Now that you’ve learned you can get your wine flown in the cargo hold for free, how about some in the cabin? If you happen to be jetting on a holiday, like New Year's Day or on Southwest’s Birthday (June 18), the Texas-based airline will serve you a free alcoholic beverage of your choice. They switch up which occasions they provide these freebies, so either visit the Southwest website or listen to onboard announcements if your flight happens to fall on a holiday. For Pacific Northwest travelers, Horizon Air, Alaska Airline’s regional provider offers local craft beers and wines free of charge. Flights to/from the mainland to Hawaii on Hawaiian Airlines also serve up wine and local lager like Bikini Blonde by Maui Brewing Company. Domestically, on American shuttle service from cities like New York (LGA) to Chicago (ORD) will be treated to free beer and wine inflight, as well as flyers from Dallas (DFW) to Honolulu (HNL). Upgrade to Main Cabin Extra on American starting this June you'll also be offered an in-flight tipple. If you prefer spirits, you’ll have to be flying transpacific to Japan (NRT), Hong Kong (HKG) or Oceania on American to receive the free hard-stuff. For other long-haul international flights, like those to Europe, Asia, or certain destination in Latin America, all three Legacy carriers offer free beer and wine onboard those routes. 

First Aid Items

If you get a bad paper cut from flipping through the pages of your in-flight magazine, most airlines can patch you up with a Band-Aid. Maybe you just want to give your tray table and armrest an extra scrub down with some anti-bacterial wipes. Airlines usually have an overstock of germ-killing wipes in the event the lavatory water runs dry. While flight attendants will not be able to dole out any medication, even over-the-counter brands like Advil or Tylenol, for other small medical issues they should be able to help you using the onboard first aid kits.
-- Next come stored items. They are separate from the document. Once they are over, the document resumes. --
Lemma allocproc_run forkret s i q tf pt m1 m2 : unlocked s → noff (hart s) = 0 → pid_lock s = false → length (ptable s) = NPROC →
  list_find unused (ptable s) = Some (i, q) → pa_kalloc (pk_mem s) = Ret tf m1 → tf ≠ 0 → proc_pagetable tf m1 = Ret pt m2 → pt ≠ 0 →
  allocproc forkret s = Ret (Some i) (PK (alter (alloced forkret (nextpid s) tf pt) i (ptable s)) (i32 (nextpid s + 1)) (initproc s) false
    (wait_lock s) m2 (pk_files s) (Cpu 1 (sie (hart s)) false) (hart_proc s)).
Proof.
  intros Hu Hn Hpl Hlen Hf Hk Htf Hp Hpt. apply list_find_Some_first in Hf as (Hi & Hq & Hfirst). pose proof (lookup_lt_Some _ _ _ Hi) as Hil.
  destruct s as [tb np ip pl wl m fl [n ie b] hp]. cbn in *. subst n. unfold allocproc.
  assert (Hx : ∀ x p, (0 ≤ x < 0 + i)%nat → tb !! x = Some p → ¬ unused p).
  { intros x p Hx Hxp. apply (Hfirst x p); [done|lia]. }
  pose proof (allocproc_find_PK np ip pl wl m fl hp i (NPROC - S i) 0 tb q ie b Hu Hi Hq Hx) as E.
  replace (i + S (NPROC - S i))%nat with NPROC in E by lia. rewrite (bind_Ret _ _ _ _ _ E). cbn [Nat.add].
  rewrite (bind_Ret _ _ _ _ _ (allocpid_PK np ip pl wl m fl hp _ b Hpl)).
  set (s0 := PK tb (i32 (np + 1)) ip false wl m fl (Cpu 1 b false) hp).
  change (PK (alter (p_set_lock true) i tb) (i32 (np + 1)) ip false wl m fl (Cpu 1 b false) hp) with (set_ptable (alter (p_set_lock true) i tb) s0).
  rewrite !updp_chain. rewrite (zoom_mm _ _ _ tf m1) by done. rewrite mem_table, updp_chain. destruct (Z.eqb_spec tf 0); [done|].
  rewrite (zoom_mm _ _ _ pt m2) by done. rewrite mem_table, updp_chain. destruct (Z.eqb_spec pt 0); [done|]. rewrite updp_chain.
  transitivity (Ret (Some i) (set_ptable (alter (alloced forkret np tf pt) i tb) (set_pk_mem m2 s0)) : res pkstate (option nat)); [|done].
  unfold mret, M_ret. change (set_pk_mem m2 (set_pk_mem m1 s0)) with (set_pk_mem m2 s0). do 2 f_equal.
  apply list_eq. intros j. destruct (decide (j = i)) as [->|]; [by rewrite !list_lookup_alter_eq, Hi|by rewrite !list_lookup_alter_ne].
Qed.

(** filedup() of every open descriptor [l], over the entries [c] of the child. *)
Fixpoint dup_all (l c : list (option nat)) : M fl_state (list (option nat)) :=
  match l, c with
  | Some f :: l, _ :: c => f' ← fl_filedup f; c' ← dup_all l c; mret (Some f' :: c')
  | None :: l, x :: c => c' ← dup_all l c; mret (x :: c')
  | _, _ => mret c
  end.

Lemma fork_files_run k fd me np p q t fl s c' fl' : t !! me = Some p → t !! np = Some q → me ≠ np →
  length (p_ofile p) = (fd + k)%nat → length (p_ofile q) = (fd + k)%nat →
  dup_all (drop fd (p_ofile p)) (drop fd (p_ofile q)) fl = Ret c' fl' →
  fork_files k fd me np (set_ptable t (set_pk_files fl s)) =
  Ret tt (set_ptable (alter (p_set_ofile (take fd (p_ofile q) ++ c')) np t) (set_pk_files fl' s)).
Proof.
  intros Hme Hnp Hne Hlp. revert fd q t fl c' Hme Hnp Hlp. induction k as [|k IH]; intros fd q t fl c' Hme Hnp Hlp Hlq Hd; cbn [fork_files].
  { rewrite !drop_ge in Hd by lia. injection Hd as <- <-. rewrite app_nil_r, take_ge by lia. unfold mret, M_ret. do 2 f_equal.
    symmetry. apply list_eq. intros j. destruct (decide (j = np)) as [->|]; [|by rewrite list_lookup_alter_ne].
    rewrite list_lookup_alter_eq, Hnp. simpl. f_equal. by destruct q. }
  rewrite gets_bindp. unfold getp. cbn [ptable set_ptable]. rewrite (list_lookup_total_correct _ _ _ Hme).
  destruct (lookup_lt_is_Some_2 (p_ofile p) fd) as [o Ho]; [lia|]. destruct (lookup_lt_is_Some_2 (p_ofile q) fd) as [x Hx]; [lia|].
  rewrite (list_lookup_total_correct _ _ _ Ho). rewrite (drop_S _ _ _ Ho), (drop_S _ _ _ Hx) in Hd. destruct o as [f|]; cbn [dup_all] in Hd.
  - apply bind_Ret_inv in Hd as (f' & fl1 & Hf & Hd). apply bind_Ret_inv in Hd as (c1 & fl2 & Hd & E). injection E as <- <-.
    rewrite bind_assoc. erewrite bind_Ret by (unfold files; apply zoom_Ret; exact Hf).
    set (q1 := p_set_ofile (<[fd := Some f']> (p_ofile q)) q). set (t1 := alter (λ p, p_set_ofile (<[fd := Some f']> (p_ofile p)) p) np t).
    rewrite (bind_Ret _ _ _ tt (set_ptable t1 (set_pk_files fl1 s))) by done.
    rewrite (IH (S fd) q1 t1 fl1 c1); [| |  | | |].
    + do 2 f_equal. unfold t1. apply (alter_alter_at _ _ _ _ _ q Hnp). cbn [p_ofile p_set_ofile q1]. unfold p_set_ofile. cbn. f_equal.
      rewrite (take_S_r _ _ (Some f')) by (apply list_lookup_insert_eq; lia). rewrite take_insert_ge by lia. by rewrite <- app_assoc.
    + unfold t1. by rewrite list_lookup_alter_ne.
    + unfold t1. by rewrite list_lookup_alter_eq, Hnp.
    + lia.
    + cbn [q1 p_ofile p_set_ofile]. rewrite length_insert. lia.
    + cbn [q1 p_ofile p_set_ofile]. rewrite drop_insert_lt by lia. exact Hd.
  - apply bind_Ret_inv in Hd as (c1 & fl2 & Hd & E). injection E as <- <-. rewrite bind_ret_l.
    rewrite (IH (S fd) q t fl c1) by (done || lia). do 2 f_equal. rewrite (take_S_r _ _ _ Hx). by rewrite <- app_assoc.
Qed.

(** The memory after the child's trap frame has been copied. *)
Definition fork_frame (tfp tf : Z) (m : mstate) : mstate :=
  let m := set_mem (store_bytes (ms_mem m) tf (load_bytes (ms_mem m) tfp (Z.to_nat sizeof_trapframe))) m in
  set_mem (store64 (ms_mem m) (tf + tf_a0) 0) m.

(** The child fork() makes of the entry [q]. *)
Definition forked (forkret pid tf pt : Z) (me : nat) (p q : proc) (ofile : list (option nat)) (cwd : nat) : proc :=
  Proc false RUNNABLE (p_chan q) (p_killed q) (p_xstate q) pid (Some me) (p_kstack q) (p_sz p) pt tf
    (Ctx forkret (u64 (p_kstack q + PGSIZE)) (replicate 12 0)) ofile (Some cwd) (safestrcpy_bytes (p_name q) (p_name p) 16).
To get this comfy freebie, you’ll have to be sitting up in the front of the plane. On select international flights, First and Business class flyers on Delta, United, and American will receive their very own airline branded set of pajamas. Delta offers its “Sleep Suit” for Delta One customers on its routes to/from China and on its Los Angeles (LAX) to Sydney (SYD) service. If you’re flying the new Polaris class on a flight of 12 hours or more United Airlines will size you up for a pair of their pajamas upon request. American Airlines has recently followed suit, offering pajamas on three transpacific business class routes to Auckland (AKL), Sydney (SYD), and Hong Kong (HKG) and also on its international Flagship First Class long-haul routes.

Airline Wing Pins for Kids

Who doesn’t remember this nostalgic tradition? Walking on to a plane as a child, I used to love receiving those little tchotchkes, and I would try to make my parents fly on different airlines so I could try and collect new ones. While many carriers axed these in the turbulent 2000’s, airlines like American and United have brought back the plastic pilot pieces for kids over the last several years. Not all flights will offer them up, but it’s always worth asking the flight attendant if they have any onboard for the little ones or maybe just your inner child.